Engineering of Styrene Oxide Isomerase for Enhanced Production of 2-Arylpropionaldehydes: Chemoenzymatic Synthesis of (S)-Profens

(S)-Arylpropionic acids are the pharmacologically active enantiomers of profen drugs that are challenging to synthesize chemically. Here, we report a chemoenzymatic synthesis of (S)-profens from alkenes involving styrene oxide isomerase (SOI)-catalyzed enantioretentive Meinwald-type isomerization of epoxides to aldehydes.

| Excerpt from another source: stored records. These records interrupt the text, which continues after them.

(** By how much the handlers miss the recount.  In a state whose counter
    equals the recount, expanding a row that has a child leaves the counter
    above the recount of the new state by the number of its direct children
    that have a child and are not expanded, and collapsing it leaves the
    counter below the recount by that number: the recount has counted these
    children already, and goes on counting them while they are hidden. *)
Lemma single_row_update_misses_recount
    (v : TreeView) (idx : QModelIndex) (n : Row) :
  tracksRecount v →
  rowAt (model v) idx = Some n →
  rowChildren n ≠ [] →
  let d := countCollapsed (model v) idx false in
  let recount (w : TreeView) :=
    countCollapsed (model w) parentDefault recursiveDefault in
  (rowExpanded n = false →
   ∃ v', QTreeView_expand idx v = Some v' ∧
         mCollapseCount v' = (recount v' + d)%Z) ∧
  (rowExpanded n = true →
   ∃ v', QTreeView_collapse idx v = Some v' ∧
         mCollapseCount v' = (recount v' - d)%Z).
Proof.
  intros [Hs Hc] Hn Hcs d recount. subst d recount.
  unfold recursiveDefault, parentDefault in *.
  rewrite countCollapsed_all in Hc.
  rewrite countCollapsed_level, (rowsAt_rowAt _ _ _ Hn). simpl in Hc.
  pose proof (collapsedAmong_nonneg (rowChildren n)) as Hd.
  pose proof (collapsedAmong_le_all (rowChildren n)) as Hd'.
  pose proof (collapsedIn_rowAt _ _ _ Hn) as Hle.
  rewrite collapsedIn_eq in Hle.
  pose proof (collapsedInRows_storeExpanded idx (model v) n) as Hst.
  destruct n as [e cs]; simpl in *.
  remember (collapsedAmong cs) as k eqn:Ek.
  remember (collapsedInRows cs) as below eqn:Eb.
  rewrite collapsedFolder_flag, bool_decide_eq_true_2 in Hle by done.
  split; intros ->.
  - rewrite (QTreeView_expand_eq _ _ _ Hs Hn eq_refl); simpl.
    rewrite <- Ek.
    specialize (Hst true Hn).
    rewrite !collapsedFolder_flag, !bool_decide_eq_true_2 in Hst by done.
    simpl in Hst, Hle.
    pose proof (collapsedInRows_nonneg
                  (storeExpanded (model v) idx true)).
    rewrite setCollapseCount_nonneg by lia. eexists; split; [done|].
    rewrite countCollapsed_all. simpl. lia.
  - rewrite (QTreeView_collapse_eq _ _ _ Hs Hn eq_refl); simpl.
    rewrite <- Ek.
    specialize (Hst false Hn).
    rewrite !collapsedFolder_flag, !bool_decide_eq_true_2 in Hst by done.
    simpl in Hst, Hle.
    rewrite setCollapseCount_nonneg by lia. eexists; split; [done|].
    rewrite countCollapsed_all. simpl. lia.
Qed.

(** C3 fails on the code: a folder inside a folder, both collapsed.  The
    recount slot sets the counter to 2; expanding the outer folder makes
    [itemExpanded] set it to 2 - 1 + 1 = 2, while one folder is collapsed
    and the recount of the new state is 1. *)
Theorem expand_differs_from_recount :
  let m := [MkRow false [MkRow false [MkRow false []]]] in
  let v := MkTreeView m [] [] [] 2 false false [] in
  mCollapseCount v = countCollapsed (model v) invalidIndex recursiveDefault ∧
  ∃ v', QTreeView_expand [0%nat] v = Some v' ∧
        mCollapseCount v' = 2%Z ∧
        countCollapsed (model v') invalidIndex recursiveDefault = 1%Z.
Proof. split; [reflexivity|]. eexists. split; [reflexivity|]. by vm_compute. Qed.

(** ** collapseAll *)

(** C9: for every model, [collapseAll] ends with the counter at the number of
    top-level rows, [model()->rowCount()], with every expanded flag
    cleared; the value is not a recount: a single top-level file makes the
    counter 1 while no row of the model has a child. *)
Theorem collapseAll_counts_top_level_rows :
  (∀ v : TreeView,
     ∃ v', collapseAll v = Some v' ∧
           model v' = storeAll false (model v) ∧
           mCollapseCount v' = Z.of_nat (rowCount (model v') invalidIndex) ∧
           mCollapseCount v' = Z.of_nat (rowCount (model v) invalidIndex)) ∧
  (∃ v v', collapseAll v = Some v' ∧
           mCollapseCount v' = 1%Z ∧
           countCollapsed (model v') invalidIndex recursiveDefault = 0%Z).
Proof.
  split.
  - intros v. rewrite collapseAll_eq. eexists; split; [done|]. simpl.
    unfold rowCount; simpl. by rewrite length_storeAll.
  - exists (MkTreeView [MkRow false []] [] [] [] 0 false false []).
    eexists. split; [reflexivity|]. by vm_compute.
Qed.

(** ** The slot of dataChanged *)

(** C10: the slot of [dataChanged] fails exactly when [topLeft] differs from
    [bottomRight] or [roles] is empty; otherwise it looks at the first role
    only: for [Qt::CheckStateRole] the counter is set to the recount of the
    whole model and [collapseCountChanged] is emitted, for any other role
    the state is returned as it was. *)
Theorem updateCollapseCount_dataChanged_spec
    (topLeft bottomRight : QModelIndex) (roles : list Z) (v : TreeView) :
  match updateCollapseCount_dataChanged topLeft bottomRight roles v with
  | None => topLeft ≠ bottomRight ∨ roles = []
  | Some v' =>
      topLeft = bottomRight ∧
      ∃ role rest, roles = role :: rest ∧
        if bool_decide (role = CheckStateRole) then
          let recount := collapsedInRows (model v) in
          countCollapsed (model v) invalidIndex recursiveDefault = recount ∧
          v' = emit (collapseCountChanged recount)
                 (withCollapseCount recount v)
        else v' = v
  end.
Proof.
  unfold updateCollapseCount_dataChanged.
  destruct (decide (topLeft = bottomRight)) as [->|Hne].
  - rewrite bool_decide_eq_true_2 by done. simpl.
    destruct roles as [|role rest]; simpl; [by right|].
    destruct (decide (role = CheckStateRole)) as [->|Hr].
    + rewrite bool_decide_eq_false_2 by (intros H; by apply H).
      unfold recursiveDefault, parentDefault. rewrite countCollapsed_all. simpl.
      rewrite setCollapseCount_nonneg by apply collapsedInRows_nonneg.
      split; [done|]. exists CheckStateRole, rest. split; [done|].
      by rewrite bool_decide_eq_true_2.
    + rewrite bool_decide_eq_true_2 by done.
      split; [done|]. exists role, rest. split; [done|].
      by rewrite bool_decide_eq_false_2.
  - rewrite bool_decide_eq_false_2 by done. simpl. by left.
Qed.

(** ** Selection *)

Lemma handleSelectionChange_eq selected deselected v :
  let announced :=
    match selectedIndexes v with
    | [] => v
    | [index] => emit (fileSelected index) v
    | _ :: _ :: _ => emit (fileSelected invalidIndex) v
    end in
  handleSelectionChange selected deselected v = announced ∨
  ∃ parent,
    handleSelectionChange selected deselected v
    = setCurrentIndex parent announced ∨
    handleSelectionChange selected deselected v
    = setRootIndex invalidIndex (setCurrentIndex parent announced).
Proof.
  intros announced. unfold handleSelectionChange. cbv zeta.
  assert ((if bool_decide (0 < length (selectedIndexes v))%nat
           then emit (fileSelected
                        (if bool_decide (length (selectedIndexes v) = 1%nat)
                         then default invalidIndex (head (selectedIndexes v))
                         else invalidIndex)) v
           else v) = announced) as ->.
  { subst announced. by destruct (selectedIndexes v) as [|i [|j sel]]. }
  destruct (suppressDeselectionHandling announced); [by left|].
  destruct (_ && _); [|by left].
  right. eexists. destruct (negb _); [by right|by left].
Qed.

Lemma handleSelectionChange_flags selected deselected v :
  mSupressItemExpandStateChanged (handleSelectionChange selected deselected v)
  = mSupressItemExpandStateChanged v ∧
  suppressDeselectionHandling (handleSelectionChange selected deselected v)
  = suppressDeselectionHandling v.
Proof.
  destruct (handleSelectionChange_eq selected deselected v)
    as [->|[parent [->| ->]]];
    by destruct (selectedIndexes v) as [|i [|j sel]].
Qed.

(** C7: [handleSelectionChange] emits nothing when the selection model holds
    no index, [fileSelected] with the index when it holds exactly one, and
    [fileSelected] with the invalid index when it holds more. *)
Theorem handleSelectionChange_emits
    (selected deselected : list QModelIndex) (v : TreeView) :
  emitted (handleSelectionChange selected deselected v) =
  emitted v ++
  match selectedIndexes v with
  | [] => []
  | [index] => [fileSelected index]
  | _ :: _ :: _ => [fileSelected invalidIndex]
  end.
Proof.
  destruct (handleSelectionChange_eq selected deselected v)
    as [->|[parent [->| ->]]];
    destruct (selectedIndexes v) as [|i [|j sel]]; simpl;
    by rewrite ?app_nil_r.
Qed.


(** ** The suppression flags *)


(** Between calls both flags are false: the other handlers leave them so. *)
Lemma flags_stay_false (v : TreeView) :
  mSupressItemExpandStateChanged v = false →
  suppressDeselectionHandling v = false →
  let clear (w : TreeView) :=
    mSupressItemExpandStateChanged w = false ∧
    suppressDeselectionHandling w = false in
  (∀ value w, setCollapseCount value v = Some w → clear w) ∧
  (∀ idx w, itemExpanded idx v = Some w ∨ itemCollapsed idx v = Some w →
            clear w) ∧
  (∀ selected deselected, clear (handleSelectionChange selected deselected v)).
Proof.
  intros Hs Hd clear. subst clear.
  assert (∀ value w, setCollapseCount value v = Some w →
            mSupressItemExpandStateChanged w = false ∧
            suppressDeselectionHandling w = false) as Hset.
  { intros value w H. unfold setCollapseCount in H.
    case_bool_decide; simpl in H; [|done]. by injection H as <-. }
  split; [done|]. split.
  - intros idx w. unfold itemExpanded, itemCollapsed. rewrite Hs.
    intros [H|H]; by apply (Hset _ _ H).
  - intros selected deselected.
    by destruct (handleSelectionChange_flags selected deselected v)
      as [-> ->].
Qed.



(** ** Discard *)

(** C5: with a parent repository view in place, the slot of the Discard
    button calls the model's [discard] once; when that call fails, one log
    entry is added to the parent view and one error is shown through it,
    under that entry; when it succeeds, no log entry is added and no error
    is shown. *)
Theorem discardClicked_reports_failure_once
    (w : Widget) (m : DiffTreeModel) (sIndex : QModelIndex) (view : RepoView) :
  parentView w = Some view →
  let trace := (discardClicked w m sIndex).1 in
  countEffects isModelDiscard trace = 1%nat ∧
  if discardResult m sIndex then
    countEffects isAddLogEntry trace = 0%nat ∧
    countEffects isShowError trace = 0%nat
  else
    countEffects isAddLogEntry trace = 1%nat ∧
    countEffects isShowError trace = 1%nat ∧
    ∃ entry name,
      trace = [ModelDiscard sIndex; AddLogEntry view entry;
               ShowError view entry "discard" name].
Proof.
  intros Hview. unfold discardClicked. rewrite Hview.
  destruct (discardResult m sIndex); simpl; [done|].
  repeat split; eauto.
Qed.

Lemma discardClicked_reports_failure_once_witness :
  let m := MkDiffTreeModel (λ _, false) (λ _, 0%Z) (λ _, "a.txt") in
  let w := MkWidget None (Some (MkRepoView "repo")) in
  let trace := (discardClicked w m [0%nat]).1 in
  countEffects isModelDiscard trace = 1%nat ∧
  countEffects isAddLogEntry trace = 1%nat ∧
  countEffects isShowError trace = 1%nat.
Proof.
  intros m w trace.
  destruct (discardClicked_reports_failure_once w m [0%nat]
              (MkRepoView "repo") eq_refl) as (H1 & H2 & H3 & _).
  exact (conj H1 (conj H2 H3)).
Defined.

This success relies on the engineering of SOI to accept larger substrates with enhanced activity for the rate-limiting isomerization step using a multi-Harmony analysis to guide directed evolution, which represents the first successful rational-based evolution of a membrane-associated enzyme without structural information. The engineered SOI-F35A/A131Y demonstrated 10.5-fold improvement in catalytic efficiency compared to wild-type SOI and was successfully combined in a cascade with aldehyde dehydrogenase to produce four (S)-profens from chemically derived (S)-epoxides in 83–89% yield and 90–94% ee. This work represents a simple and cleaner route to synthesize (S)-profens from alkenes, and the engineered SOI can be useful to produce other types of chiral molecules.